13.2 Parametric and semi-parametric estimators
In this section, we introduce covariates that may explain the length of the duration, or the value of the hazard function. Two kinds of models can be developed. The full parametric model specifies the whole distribution of the hazard function. On the contrary, in a semi-parametric approach, the hazard is the product of two component, the first depending on time and some parameters and the second depending only on the covariates and some other parameters. Then, only the second component is estimated, and therefore, the shape of the hazard doesn’t need to be specified. We’ll first consider the benchmark exponential model, for which the hazard is constant.2
Constant hazard and the exponential distribution
Consider the special case where the hazard is a constant \(\theta\). From Equation 13.2, the cumulative hazard is then: \(\Lambda(t) = \int_0 ^ {t} \theta ds = \theta t = - \ln S(t)\). The survival function is then \(S(t) = e^{-\theta t}\) and the opposite of its derivative is the density function \(f(t) = \theta e ^ {-\theta t}\).

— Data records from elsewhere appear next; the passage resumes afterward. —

Definition invoke (c : Call) : M Globals PyVal :=
  match c with
  | GetProfile => get_profile
  | GetFeed sort => get_feed sort
  | GetPost post_id => get_post post_id
  | CreatePost title body tags => create_post title body tags
  | Comment post_id body => comment post_id body
  | Vote post_id direction => vote post_id direction
  end.

Section Main.

(** [str(v)], the text an f-string puts in place of [{v}]; on a [str] it is
    the string itself, which is how the methods above format their [post_id]. *)
Variable py_str : PyVal -> string.

(** [chr(n)]: the one-character string of code point [n], for the characters
    of the script that lie beyond the 8-bit alphabet of the model. *)
Variable chr : Z -> string.

(** The body of [for i, post in enumerate(posts[:5], 1)], from index [i] on. *)
Fixpoint show_posts (i : Z) (posts : list PyVal) : M Globals unit :=
  match posts with
  | [] => mret tt
  | post :: rest =>
      title ← lift (py_item post "title");
      upvotes ← lift (py_get post "upvotes" (PyInt 0));
      print (py_str (PyInt i) +:+ ". " +:+ py_str title +:+ " (" +:+ chr 128077 +:+ " "
             +:+ py_str upvotes +:+ ")");;
      show_posts (i + 1) rest
  end.

(** [main()].  The instance made by [HoneycombBot()] has no attribute and no
    constructor of its own, so the methods are called as they stand. *)
Definition main : M Globals unit :=
  print (chr 128029 +:+ " Honeycomb Bot Starting..." +:+ NL);;
  profile ← get_profile;
  name ← lift (py_item profile "name");
  print ("Connected as: " +:+ py_str name);;
  is_bot ← lift (py_get profile "isBot" PyNone);
  print ("Bot mode: " +:+ (if py_truthy is_bot then "Active" else "Inactive") +:+ NL);;
  print (chr 128240 +:+ " Recent Posts:");;
  posts ← get_feed (Some "new");
  (if negb (py_truthy posts) then
     print ("No posts found. Creating a sample post..." +:+ NL);;
     new_post ← create_post "Hello from Honeycomb Bot!"
                  ("This is an automated post created by a Python bot using the Honeycomb API. "
                   +:+ chr 129302)
                  (Some [PyStr "bot"; PyStr "python"; PyStr "automated"]);
     title ← lift (py_item new_post "title");
     print ("Created post: " +:+ py_str title)
   else
     shown ← lift (py_slice_to 5 posts);
     items ← lift (py_iter shown);
     show_posts 1 items;;
     if py_truthy posts then
       first_post ← lift (py_first posts);
       title ← lift (py_item first_post "title");
       print (NL +:+ chr 128077 +:+ " Upvoting: " +:+ DQ +:+ py_str title +:+ DQ);;
       post_id ← lift (py_item first_post "id");
       vote (py_str post_id) "up";;
       print (chr 128172 +:+ " Adding comment...");;
       post_id ← lift (py_item first_post "id");
       comment (py_str post_id)
         ("Great post! This comment was added by a Python bot. "
          +:+ chr 128013 +:+ chr 129302);;
       mret tt
     else
       mret tt);;
  print (NL +:+ chr 9989 +:+ " Bot actions completed!").
(** * Unit of work: the transactional boundary of [internal/app/unitofwork]

    A shallow embedding of [uow.go] and a verification of the behaviour of
    [UnitOfWork.Atomic]: which collaborators it calls, in which order, and
    which error or panic leaves it.

    Layout:
    - [GoErrors]: error values (those of [errors.New], [fmt.Errorf] with
      [%w] and [errors.Join], which are pointers, and errors of other
      types, comparable or not, with or without [Is] and [Unwrap] methods)
      and [errors.Is];
    - outcomes of calls (return or panic), the interfaces of the package as
      type classes, the trace of calls;
    - section [Model]: the state and trace monad, [defer] and [recover],
      [stateRollbackError] and [Atomic];
    - section [Readings]: what is read off a run;
    - [Demo]: a scripted storage backend, atomic context and message bus;
    - sections [ErrorFacts], [Paths], [Properties]: the lemmas and the
      theorems about [Atomic];
    - section [Examples]: the theorems on the scripted environment;
    - sections [Wrapping], [Guarantees], [Faults]: what [stateRollbackError]
      matches, what holds on every run of [Atomic], and what a panicking
      collaborator leads to; section [MoreExamples] runs them. *)

From Stdlib Require Import List String Ascii Bool PArith Arith Lia.
Import ListNotations.
Local Open Scope string_scope.

Set Warnings "-register-all".

(* ================================================================== *)
(** ** Go error values *)

Module GoErrors.

(** A non-nil Go [error].  A nil [error] is [None] in [option error].
    - [errorString]: what [errors.New] returns, a pointer to a string;
    - [wrapError]: what [fmt.Errorf] returns for a format with one [%w], a
      pointer to the message and the wrapped error;
    - [joinError]: what [errors.Join] returns, a pointer to the errors it
      joins;
    - [otherError]: an error of a type these packages do not know.
      [comparable] tells whether its dynamic type is comparable (a slice or
      map type, or a struct with such a field, is not); [id] tells its
      values apart under [==]; [isTargets] lists the targets for which its
      [Is] method answers true (empty when the type has no [Is] method);
      [unwrap] is what its [Unwrap] method yields (empty when it has none,
      one error for [Unwrap() error], several for [Unwrap() []error]).
    The first three are pointers: [ptr] is the address, and two pointers
    are equal when they hold the same address, whatever they point to. *)
Inductive error : Type :=
| errorString (ptr : positive) (s : string)
| wrapError (ptr : positive) (msg : string) (err : error)
| joinError (ptr : positive) (errs : list error)
| otherError (comparable : bool) (id : positive) (msg : string)
    (isTargets : list error) (unwrap : list error).

(** Whether the dynamic type of an error is comparable. *)
Definition comparable (e : error) : bool :=
  match e with
  | errorString _ _ => true
  | wrapError _ _ _ => true
  | joinError _ _ => true
  | otherError c _ _ _ _ => c
  end.

(** [a == b] on two errors: the same dynamic type and equal values; for
    pointers, the same address.  Where Go would panic, on two values of one
    type that is not comparable, the answer is [false]; [errors.Is] never
    asks. *)
Definition error_eqb (a b : error) : bool :=
  match a, b with
  | errorString p _, errorString q _ => Pos.eqb p q
  | wrapError p _ _, wrapError q _ _ => Pos.eqb p q
  | joinError p _, joinError q _ => Pos.eqb p q
  | otherError c i _ _ _, otherError d j _ _ _ => c && d && Pos.eqb i j
  | _, _ => false
  end.

(** The [Error()] method. *)
Fixpoint Error (e : error) : string :=
  match e with
  | errorString _ s => s
  | wrapError _ msg _ => msg
  | joinError _ errs =>
      (fix lines (l : list error) : string :=
         match l with
         | [] => ""
         | [x] => Error x
         | x :: l' => Error x ++ String (ascii_of_nat 10) (lines l')
         end) errs
  | otherError _ _ msg _ _ => msg
  end.

(** [errors.New(text)], allocated at [ptr]. *)
Definition errors_New (ptr : positive) (text : string) : error :=
  errorString ptr text.

(** [fmt.Errorf(prefix + "%w", err)] for a non-nil [err], allocated at
    [ptr]. *)
Definition fmt_Errorf_w (ptr : positive) (prefix : string) (err : error)
  : error :=
  wrapError ptr (prefix ++ Error err) err.
Lemma loop_body_Ok (i j : Z) (st st' : State) :
  wf_state st → loop_body usb u2b i j st = Ok st' →
  wf_state st'
  ∧ Image.set (decoded st) i j (last_pix st') = Some (decoded st')
  ∧ memory st' = (if records (chunk_at usb i j st)
                  then <[Z.to_nat (qoi_pix_hash (last_pix st')) := last_pix st']> (memory st)
                  else memory st).
Proof.
  intros Hst.
  destruct (loop_body_spec i j st Hst)
    as (res & m & rl & in' & -> & Hres & Hrl & Hlen & Hall & Hm).
  destruct (Image.set (decoded st) i j res) as [d|] eqn:Hset; simpl; [|discriminate].
  intros [= <-]. simpl. split_and!; [by constructor | done | done].
Qed.

Lemma loop_body_total (i j : Z) (st : State) :
  wf_state st → in_bounds (decoded st) i j →
  ∃ st', loop_body usb u2b i j st = Ok st'.
Proof.
  intros Hst Hb.
  destruct (loop_body_spec i j st Hst) as (res & m & rl & in' & -> & _).
  rewrite (set_in_bounds _ _ _ res Hb). simpl. by eexists.
Qed.

End Loop.

(** ** The loops *)

Lemma for_each_app {A S : Type} (body : A → S → outcome S) (xs ys : list A) (st : S) :
  for_each body (xs ++ ys) st = (st' ← for_each body xs st; for_each body ys st').
Proof.
  revert st. induction xs as [|x xs IH]; intros st; simpl; [done|].
  destruct (body x st); simpl; [apply IH | done | done].
Qed.

Lemma for_each_row {A B S : Type} (body : A → B → S → outcome S) (i : A)
    (js : list B) (st : S) :
  for_each (body i) js st = for_each (λ c, body c.1 c.2) (j ← js; [(i, j)]) st.
Proof.
  revert st. induction js as [|j js IH]; intros st; [done|].
  rewrite bind_cons. simpl.
  destruct (body i j st); simpl; [apply IH | done | done].
Qed.

Lemma for_each_nested {A B S : Type} (body : A → B → S → outcome S)
    (rows : list A) (js : list B) (st : S) :
  for_each (λ i, for_each (body i) js) rows st
  = for_each (λ c, body c.1 c.2) (i ← rows; j ← js; [(i, j)]) st.
Proof.
  revert st. induction rows as [|i rows IH]; intros st; [done|].
  rewrite bind_cons, for_each_app. simpl. rewrite for_each_row.
  destruct (for_each _ (js ≫= _) st); simpl; [apply IH | done | done].
Qed.

Section Loops.

Context (usb u2b : Z → Z → byte).

(** The nested loops visit the grid positions in row-major order. *)
Lemma decode_loop_flat (h : QoiHeader) (st : State) :
  decode_loop usb u2b h st = run_cells usb u2b (positions h) st.
Proof.
  unfold decode_loop, run_cells, positions.
  apply (for_each_nested (loop_body usb u2b)).
Qed.
(** Two deliveries in flight.  Node runs the two requests on one thread and
    switches between them where they await; an interleaving of the two trees
    effect by effect covers every such switch.  [sched] says whose effect
    comes next ([true]: the first delivery); when it runs out, or when one
    delivery has finished, the rest runs in order. *)
Fixpoint interleave {A B : Type} (env : environment) (p : prog A) {struct p}
  : prog B -> list bool -> world -> (error + A) * (error + B) * world :=
  fix inner (q : prog B) {struct q}
    : list bool -> world -> (error + A) * (error + B) * world :=
    fun sched w =>
      let sequential :=
        let '(ra, w1) := run env p w in
        let '(rb, w2) := run env q w1 in
        (ra, rb, w2) in
      match finished p, finished q with
      | None, None =>
          match sched with
          | false :: rest =>
              match q with
              | Log l args k => inner k rest (record (ELog l args) w)
              | Fetch rq k =>
                  let r := net env (trace w) rq in
                  inner (k r) rest (record (EFetch rq r) w)
              | Construct b s k =>
                  let r := constructEvent env (trace w) b s in
                  inner (k r) rest (record (EConstruct b s r) w)
              | Write f k =>
                  let r := db env (trace w) in
                  let st := match r with
                            | inl _ => entities w
                            | inr _ => f (entities w)
                            end in
                  inner (k r) rest (mkWorld st (trace w ++ [EWrite r]))
              | _ => sequential
              end
          | _ =>
              match p with
              | Log l args k => interleave env k q (tl sched) (record (ELog l args) w)
              | Fetch rq k =>
                  let r := net env (trace w) rq in
                  interleave env (k r) q (tl sched) (record (EFetch rq r) w)
              | Construct b s k =>
                  let r := constructEvent env (trace w) b s in
                  interleave env (k r) q (tl sched) (record (EConstruct b s r) w)
              | Write f k =>
                  let r := db env (trace w) in
                  let st := match r with
                            | inl _ => entities w
                            | inr _ => f (entities w)
                            end in
                  interleave env (k r) q (tl sched) (mkWorld st (trace w ++ [EWrite r]))
              | _ => sequential
              end
          end
      | _, _ => sequential
      end.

Therefore, if the hazard is constant, the distribution of \(T\) is the exponential distribution with parameter \(\theta\), which will be denoted by: \(T \sim E (\theta)\).
The moment generating function of \(T\) for the exponential distribution is:
\[M(s) = \mbox{E}\left(e^{sT}\right) = \int_0 ^ {+\infty}e^{st}\theta e^{-\theta t} dt = \frac{\theta}{\theta - s}\]
for \(\theta > s\). The cumulant generating function is the logarithm of the moment generating function:
\[ K(s) =\ln M(s) = \ln \theta - \ln(\theta - s) \]
and the limit for \(s\rightarrow 0\) of its first two derivatives with respect to \(s\) are the expected value and the variance of \(T\). Therefore, \(\mbox{E}(T)= \frac{1}{\theta}\) and \(\mbox{V}(T) = \frac{1}{\theta ^ 2}\). Therefore, for the exponential distribution, the mean equals the standard deviation. Moreover, the unit of measurement of \(\theta\) is the inverse of the time unit, so that \(\theta dt\) is a number without units.
Denote \(Z=\int_0 ^ T \theta(s) ds\) as the cumulative hazard. This is a transformation of the time-scale such that \(dZ = \frac{\partial Z}{\partial T} dT = \theta(T) dT\). With constant hazard, \(Z\) is simply proportional to \(T\), as \(dZ = \theta dT\), and the cumulative hazard is then \(\theta T\). For example, if the constant hazard is 0.1 and the time is measured in days, a variation of 1 in the initial time scale (1 day) corresponds to a variation of 0.1 on the transformed time scale. As the hazard is positive, we have:
\[ \mbox{P}(T \geq t) = \mbox{P}\left(\int_0 ^ T \theta(s) ds \geq \int_0 ^ t \theta(s) ds\right) = \mbox{P}(Z \geq z) \]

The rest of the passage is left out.